\[ A = \begin{bmatrix} 1 & 2 & 3 & 4 \\ -1 & 0 & 1 & 3 \\ 0 & 1 & -2 & 1 \\ 5 & 4 & -2 & -3 \end{bmatrix} \]
Using row reduction: the rank is the number of non-zero rows after row reduction performed.
rankMatrix(A)
## [1] 4
## attr(,"method")
## [1] "tolNorm2"
## attr(,"useGrad")
## [1] FALSE
## attr(,"tol")
## [1] 8.881784e-16
Using row reduction: the rank is the number of non-zero rows after row reduction performed. Rank matrix A = 4
The maximum rank can be equal or less than n (minimum of m and n), while the minimum rank for non-zero matrix is 1.
B <- matrix(c(1,3,2,2,6,4,1,3,2), ncol = 3, nrow = 3)
B
## [,1] [,2] [,3]
## [1,] 1 2 1
## [2,] 3 6 3
## [3,] 2 4 2
rankMatrix(B)
## [1] 1
## attr(,"method")
## [1] "tolNorm2"
## attr(,"useGrad")
## [1] FALSE
## attr(,"tol")
## [1] 6.661338e-16
Rank matrix B = 1
Compute the eigenvalues and eigenvectors of the matrix A. You’ll need to show your work.
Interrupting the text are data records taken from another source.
(** Only the expiry of the lease the guard holds is written, at the version it holds. *)
Definition keeps_lease (h : trace) (c : sdk_call) : Prop :=
  reading h c \/ (exists g, c = WriteGuard g) \/
  exists g t, Event (R := answer) ReadGuard g ∈ h /\
    c = M1PutJSONIfMatch KLease (changeLeaseGuard.key g) (changeLeaseGuard.etag g)
          (ChangeLease.with_ExpiresAt t (changeLeaseGuard.lease g)).
Definition poisoned (h : trace) (b : bool) : Prop :=
  b = false -> exists g, Event (R := answer) (WriteGuard g) tt ∈ h /\ is_Some (changeLeaseGuard.err g).

(** The heartbeat and the release of a lease write it only conditionally on
    the version the guard holds, and change nothing but its expiry; after a
    heartbeat that fails the guard has an error, so that every assertion fails. *)
Theorem heartbeat_keeps_token h :
  wp (fun _ _ _ => True) keeps_lease (b ← heartbeat_tick; _ ← Close; Ret (b : bool)) poisoned h.
Proof.
  apply wp_bind. unfold heartbeat_tick. apply wp_bind. unfold ReadLeaseGuard at 1. wp_ask; [by left|]. rename a into g.
  apply wp_bind. unfold now at 1. wp_ask; [by left|]. cbv zeta. apply wp_bind. unfold PutJSONIfMatch at 1. wp_ask.
  { right; right. exists g. eexists. split; [|done]. apply elem_of_cons; right. apply list_elem_of_here. }
  assert (forall h b (P : trace -> bool -> Prop), (forall l, P (l ++ h) b) ->
    wp (fun _ _ _ => True) keeps_lease (_ ← Close; Ret (b : bool)) P h) as Hclose.
  { intros h0 b P HP. apply wp_bind. unfold Close, ReadLeaseGuard. apply wp_bind. wp_ask; [by left|]. apply wp_bind.
    unfold now. wp_ask; [by left|]. cbv zeta. apply wp_bind. unfold PutJSONIfMatch. wp_ask.
    - right; right. eexists _, _. split; [apply elem_of_cons; right; apply list_elem_of_here|reflexivity].
    - unfold WriteLeaseGuard. wp_ask; [right; left; by eexists|]. apply (HP [_; _; _; _]). }
  destruct a0 as [[etag []]|e]; apply wp_bind; unfold WriteLeaseGuard at 1; (wp_ask; [right; left; by eexists|]);
    (match goal with u : answer (WriteGuard _) |- _ => destruct u end);
    apply Hclose; intros l; try done; intros _; eexists; (split; [apply elem_of_app; right; apply list_elem_of_here|]);
    by eexists.
Qed.

(** C10: a change takes the execution lease of its System only if there is none or
    by replacing, conditionally on the version read, one that has expired at
    least the duration of the new lease before the new one does, and the guard it
    gets is the lease the store accepted; from then on the heartbeat and the
    release write the lease only conditionally on the version the guard holds, and
    change nothing but its expiry; and after a heartbeat that fails the guard has
    an error, so that every assertion of it fails. *)
Theorem change_lease_fenced s id h :
  wp (fun _ _ _ => True)
    (fun h' call => reading h' call \/ (exists g, call = WriteGuard g) \/ takes_over s id h' call)
    (acquireChangeLease s id) (holds s) h /\
  wp (fun _ _ _ => True) keeps_lease (b ← heartbeat_tick; _ ← Close; Ret (b : bool)) poisoned h.
Proof. split; [apply acquireChangeLease_exclusive|apply heartbeat_keeps_token]. Qed.

(** ** The migration language *)
Definition opens (words phrase : list string) : Prop := exists rest, words = phrase ++ rest.
Definition has_run (words phrase : list string) : Prop := exists before after, words = before ++ phrase ++ after.

(** The words of a statement of the expand-only language. *)
Definition expand_words (words : list string) : Prop :=
  opens words ["ALTER"; "TABLE"] /\ has_run words ["ADD"; "COLUMN"; "IF"; "NOT"; "EXISTS"] \/
  opens words ["CREATE"; "TABLE"; "IF"; "NOT"; "EXISTS"] \/
  opens words ["CREATE"; "INDEX"; "IF"; "NOT"; "EXISTS"] \/
  opens words ["CREATE"; "UNIQUE"; "INDEX"; "IF"; "NOT"; "EXISTS"].

Lemma expand_statement_words ws :
  Forall (fun w => contains_byte w " " = false) ws -> expand_statement (Join ws " ") = true -> expand_words ws.
Proof.
  intros Hws. unfold expand_statement. rewrite !orb_true_iff, andb_true_iff.
  intros [[[[Ha Hb]|Hp]|Hp]|Hp].
  - left. split; [by apply (prefix_words ws "ALTER TABLE" EmptyString)|].
    by apply (inner_words ws "ADD COLUMN IF NOT EXISTS").
  - right; left. by apply (prefix_words ws "CREATE TABLE IF NOT EXISTS" EmptyString).
  - right; right; left. by apply (prefix_words ws "CREATE INDEX IF NOT EXISTS" EmptyString).
  - right; right; right. by apply (prefix_words ws "CREATE UNIQUE INDEX IF NOT EXISTS" EmptyString).
Qed.
Lemma execution_fenced_witness :
  execution_history (ledger_run demo_ledger_ops).1 /\
  exists expires, holder "exe_1" [Refused; Claimed "exe_1" "worker-2" "fence_2" 40 70;
      Renewed "exe_1" "worker-1" "fence_1" 20 40; Claimed "exe_1" "worker-1" "fence_1" 10 30; Enqueued "exe_1"]
    = Some ("worker-2", "fence_2", expires) /\ 45 < expires.
Proof.
  assert (execution_history (ledger_run demo_ledger_ops).1) as Hh by (eapply change_history, run_eq).
  split; [exact Hh|]. destruct (execution_fenced _ Hh) as [Hc _].
  exact (proj1 (Hc [] _ "exe_1" "worker-2" "fence_2" 45 eq_refl)).
Defined.

Lemma initial_deployment_invariant_witness :
  Forall op_ok demo_deployment_ops /\
  (forall row, row ∈ deployments demo_deployment_run.2 -> deployment_row.Phase row <> "drafted" ->
     authorized_plan (deployment_row.Document row)).
Proof.
  split; [exact demo_ops_ok|]. exact (proj1 (initial_deployment_invariant _ _ _ demo_ops_ok demo_run_eq)).
Defined.

Lemma operation_begun_by_holder_witness :
  Forall op_ok demo_deployment_ops /\
  exists expires, holder "idx_1" demo_deployment_run.1 = Some ("worker-1", "fence_1", expires) /\ 30 < expires.
Proof.
  split; [exact demo_ops_ok|].
  exact (proj1 (operation_begun_by_holder _ _ _ _ _ _ _ _ _ _ demo_ops_ok demo_run_eq (begins_inv _ demo_begins))).
Defined.

(** A policy that lets one installation deploy releases, and a Change it covers. *)
Definition demo_envelope : SE.StandingPolicyEnvelope :=
  SE.mk ["inst_1"] ["web"] ["release.publish"] ["rolling"] ["none"] ["reversible"] 0 4 ∅ 0 false.
Definition demo_policies : list policy_op :=
  [PCreate (Context (Some (3, 7, demo_system)) ["inst_1"; "inst_2"]) "pol_1" "wrk_1" "demo" "acc_1"
     (CreateStandingPolicyInput.mk "deploy" EmptyString demo_envelope (60 * Minute)) 0].
Definition demo_change : Change.Change :=
  Change.mk "v1" "chg_1" "demo" "ship" "drafted" "digest" None
    (ChangePlan.mk (ChangeBaseRevision.mk "wrk_1" 3 7) "v1"
       (ReleaseManifest.mk "v1" "demo" "v2" EmptyString EmptyString ["./web"] ∅ "/healthz" 8080 2 None 0)
       None None (ChangeVerification.mk "GET" "/" 200 EmptyString) (ChangeImpact.mk ["web"] "rolling" "none" 0))
    None [ChangeOperation.mk "01" "release.publish" EmptyString "reversible" EmptyString "pending" 0 None None EmptyString]
    [] [] EmptyString 1 1 None.

Definition demo_evaluation : result (PD.PolicyDecision * option StandingPolicy.StandingPolicy) * policy_db :=
  EvaluateStandingPolicies None "pdc_1" "wrk_1" "demo" "inst_1" 3 7 demo_change 10 10 (policy_run demo_policies).

(** Its outcome and the policy it names. *)
Definition automatic (r : result (PD.PolicyDecision * option StandingPolicy.StandingPolicy)) : option (string * string) :=
  match r with Ok (d, Some p) => Some (PD.Outcome d, StandingPolicy.ID p) | _ => None end.
Lemma automatic_inv r o i : automatic r = Some (o, i) -> exists d p, r = Ok (d, Some p) /\ StandingPolicy.ID p = i.
Proof. destruct r as [[d [p|]]|e]; cbn; [|done..]. intros [= _ <-]. eauto. Qed.
Lemma demo_automatic : automatic demo_evaluation.1 = Some ("automatic", "pol_1").
Proof. vm_compute. reflexivity. Qed.

Lemma EvaluateStandingPolicies_sound_witness :
  exists d p, demo_evaluation.1 = Ok (d, Some p) /\ StandingPolicy.ID p = "pol_1" /\ decision_for "wrk_1" "demo" demo_change p d.
Proof.
  destruct (automatic_inv _ _ _ demo_automatic) as (d & p & Hr & Hid). exists d, p. split; [exact Hr|]. split; [exact Hid|].
  assert (demo_evaluation = (Ok (d, Some p), demo_evaluation.2)) as He by (rewrite <- Hr; exact (run_eq demo_evaluation)).
  exact (proj1 (proj2 (proj2 (EvaluateStandingPolicies_sound _ _ _ _ _ _ _ _ _ _ _ _ _ _ He)))).
Defined.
You’ll need to write out the characteristic polynomial and show your solution.
\[ C = \begin{bmatrix} 1 & 2 & 3 \\ 0 & 4 & 5 \\ 0 & 0 & 6 \end{bmatrix} \]
\[ det ( \begin{bmatrix} 1 & 2 & 3 \\ 0 & 4 & 5 \\ 0 & 0 & 6 \end{bmatrix} - \begin{bmatrix} λ & 0 & 0 \\ 0 & λ & 0 \\ 0 & 0 & λ \end{bmatrix} ) = 0 \]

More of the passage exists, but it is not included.